Kapitel 1
„Sehr gut Mario. So wer kann mir beschreiben, was Lingston mit dem Satz Ich tanzte, aber bewegte mich nicht von der Stelle sagen möchte? Niemand?! Äußerst bedauerlich...", leiert unser Deutschlehrer Herr Meiners runter.
Ich stöhne demonstrativ auf und lasse meinen Kopf auf die Tischplatte gleiten.
Kapiert der denn nie, dass er uns mit seinen ewigen Interpretationen zu Tode langweilt?! So ein Depp. „Chiara. Wärst du so freundlich uns deine Gedanken mitzuteilen?", reißt mich Meiners aus meinem Halbschlaf.
Auch das noch.
Ich hebe langsam den Kopf und höre Bella neben mir leise kichern. Alle werfen mir feixende Blicke zu.
Missbilligend kommt mein Lehrer an unseren Tisch und beugt sich in Zeitlupe über mich. Er lächelt, aber eher so, als würde ein Wolf gleich seine nächste Beute fixieren.
Hilfe!
Was will der den jetzt von mir? „Fräulein Hayden, was haben wir heute für einen Tag?"
Alter, was fragt der den jetzt so blöd...?!
„Ähm, Montag...", ich muss an dieser Stelle wohl kaum erklären, dass ich Montage hasse. Ich meine vor vielleicht dreizehn Stunden war noch Sonntag. Keine Schule einfach nur chillen, ist das etwa zu viel verlangt. A
ußerdem haben wir doch eh in knapp drei Wochen Ferien also was soll's?
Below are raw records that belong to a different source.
(** Whatever code and parcel any client sends to any object of the service, the composer stays in a
    state in which its listeners, sessions, mode and timings belong together. *)
Theorem any_parcel_keeps_composer_ok FIRST other heap_ok busy d i code (data : parcel) c answered_parcel c' :
  composer_ok c ->
  onTransact (serve answer getService vpp_transact isVppOn hdr VPG_DRM d) FIRST other heap_ok busy i code data c = Some (answered_parcel, c') ->
  composer_ok c'.
Proof using Type. intros Hc. by apply (onTransact_keeps _ FIRST other heap_ok busy composer_ok i code data (keeps_serve _ _ _ _ _ _ d)). Qed.
End Composer.

(** ** A client of the service that is plugged in *)

#[local] Abbreviation ask := (@serve nat nat (fun _ _ _ => 0) (fun _ => true) (fun _ _ => 0) (fun _ => 0) a_drm_header false plugged).
#[local] Abbreviation parcels := (list (item nat nat)).
#[local] Abbreviation unknown_code := (fun (_ : Z) (_ : parcels) => (-74, @nil (item nat nat))).
#[local] Abbreviation client heap := (proxy (parcel := parcels) ask 1 unknown_code heap false 0 0%nat).

Lemma proxies_reach_composer_witness :
  exists c' l, ask (GetHdmiTimingList 4 true) connected_composer = Some (Timings 0 (Some l), c') /\ length l = 2%nat /\
    client true (GetHdmiTimingList 4 true) connected_composer = Some (Timings 0 (Some (l ++ [no_timing; no_timing])), c').
Proof.
  destruct (ask (GetHdmiTimingList 4 true) connected_composer) as [[a c']|] eqn:E; [|vm_compute in E; discriminate E].
  assert (Ha : exists l, a = Timings 0 (Some l) /\ length l = 2%nat).
  { pose proof (f_equal (fmap fst) E) as E'. vm_compute in E'. injection E' as <-. eexists. split; reflexivity. }
  destruct Ha as (l & -> & Hl). exists c', l. split; [reflexivity|]. split; [exact Hl|].
  rewrite (proxies_reach_composer (parcel := parcels) ask 1 unknown_code true false 0 0%nat
    (GetHdmiTimingList 4 true) connected_composer (Timings 0 (Some l)) c' eq_refl eq_refl); [|repeat constructor; lia|exact I|exact E|].
  - cbn [refused negb orb Z.leb Z.ltb Z.compare HDMI_TIMING_MAX client_sees]. unfold stored_timings. rewrite Hl. reflexivity.
  - cbn. split; [unfold is_int; lia|lia].
Defined.
(* ===== verification/CtpSpec.v ===== *)
(** * What the service for displays on Clovertrail guarantees

    The mode of the displays is the code of an abstract state, and switching HDMI is a step of that
    state; in every state the service can reach the mode is such a code.  Listeners are told the new
    mode, the protection of the content counts as on only when the link is authenticated, and the
    timing of a video is one of the display. *)

From stdpp Require Import base list numbers strings tactics sets relations.
From Stdlib Require Import ZArith Lia Sorting.Sorted.
From S2P Require Import Prelude StateOp ComposerSpec DrmHdmi CtpDrm CtpComposer.
#[local] Open Scope op_scope.

(** ** The abstract state *)

(** Nothing is connected; a display is connected and off, with the overlay off or not; it shows what
    the panel shows; or it shows a video.  A display that is on is protected or not. *)
Inductive hdmi_state := Unplugged | Blank (overlay_off : bool) | Cloned (hdcp : bool) | Extended (hdcp : bool).

Record mode_state := mkState { panel : bool; hdmi : hdmi_state; widi : bool; playing : bool }.

Definition bit_if (b : bool) (bit : Z) : Z := if b then bit else 0.

Definition encode_hdmi (s : hdmi_state) : Z :=
  match s with
  | Unplugged => 0
  | Blank overlay_off => Z.lor MDS_HDMI_CONNECTED (bit_if overlay_off MDS_OVERLAY_OFF)
  | Cloned hdcp => Z.lor (Z.lor MDS_HDMI_CONNECTED MDS_HDMI_ON) (Z.lor (Z.lor MDS_HDMI_CLONE MDS_OVERLAY_OFF) (bit_if hdcp MDS_HDCP_ON))
  | Extended hdcp => Z.lor (Z.lor MDS_HDMI_CONNECTED MDS_HDMI_ON) (Z.lor MDS_HDMI_VIDEO_EXT (bit_if hdcp MDS_HDCP_ON))
  end.

Definition encode (a : mode_state) : Z :=
  Z.lor (Z.lor (bit_if (panel a) MDS_MIPI_ON) (encode_hdmi (hdmi a))) (Z.lor (bit_if (widi a) MDS_WIDI_ON) (bit_if (playing a) MDS_VIDEO_PLAYING)).

Definition set_panel v a := mkState v (hdmi a) (widi a) (playing a).
Definition set_hdmi v a := mkState (panel a) v (widi a) (playing a).
Definition set_widi v a := mkState (panel a) (hdmi a) v (playing a).
Definition set_playing v a := mkState (panel a) (hdmi a) (widi a) v.

(** What becomes of HDMI: it follows the connection, the policy and the video; [hdcp] says whether
    the protection can be switched on. *)
Definition next_hdmi (status : Z) (allowed playing hdcp : bool) (s : hdmi_state) : hdmi_state :=
  if status =? DRM_HDMI_DISCONNECTED then Unplugged
  else if negb allowed then
    match s with Unplugged => Blank false | Blank b => Blank b | Cloned _ => Blank true | Extended _ => Blank false end
  else
    match playing, s with
    | true, Extended h => Extended h
    | true, _ => Extended hdcp
    | false, Cloned h => Cloned h
    | false, _ => Cloned hdcp
    end.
Triumphierend glotzt er mich an: „Exakt! Und natürlich kannst du mir auch sagen, was das bedeutet."
Nein kann ich nicht, was ist das überhaupt für eine bescheuerte Frage...?
Aber ich glaube nicht dass Herr Meiners diese Antwort gefällt, also sage ich stattdessen möglichst enthusiastisch: „Das bedeutet, dass unser viel zu kurzes Wochenende vorbei ist und wir eine besonders lästige Woche vor uns haben!"
Ich schaue ihm ernst in die Augen und nehme deutlich war, dass seine Pulsader am Hals stark pulsiert.
Ups, war ich etwa zu direkt?
Na ja, selbst schuld, wenn der mir so dämliche Fragen stellt. Meine Klassenkameraden trommeln auf ihre Tische, doch ich bleibe cool.
Dann herrscht eine gefühlte Ewigkeit Stille bevor ein gepresster „Eintrag" zustande kommt und mein geliebter Deutschlehrer zu seinem Pult geht. Nun grölen die Jungs doch wieder und hämmern auf die Tische.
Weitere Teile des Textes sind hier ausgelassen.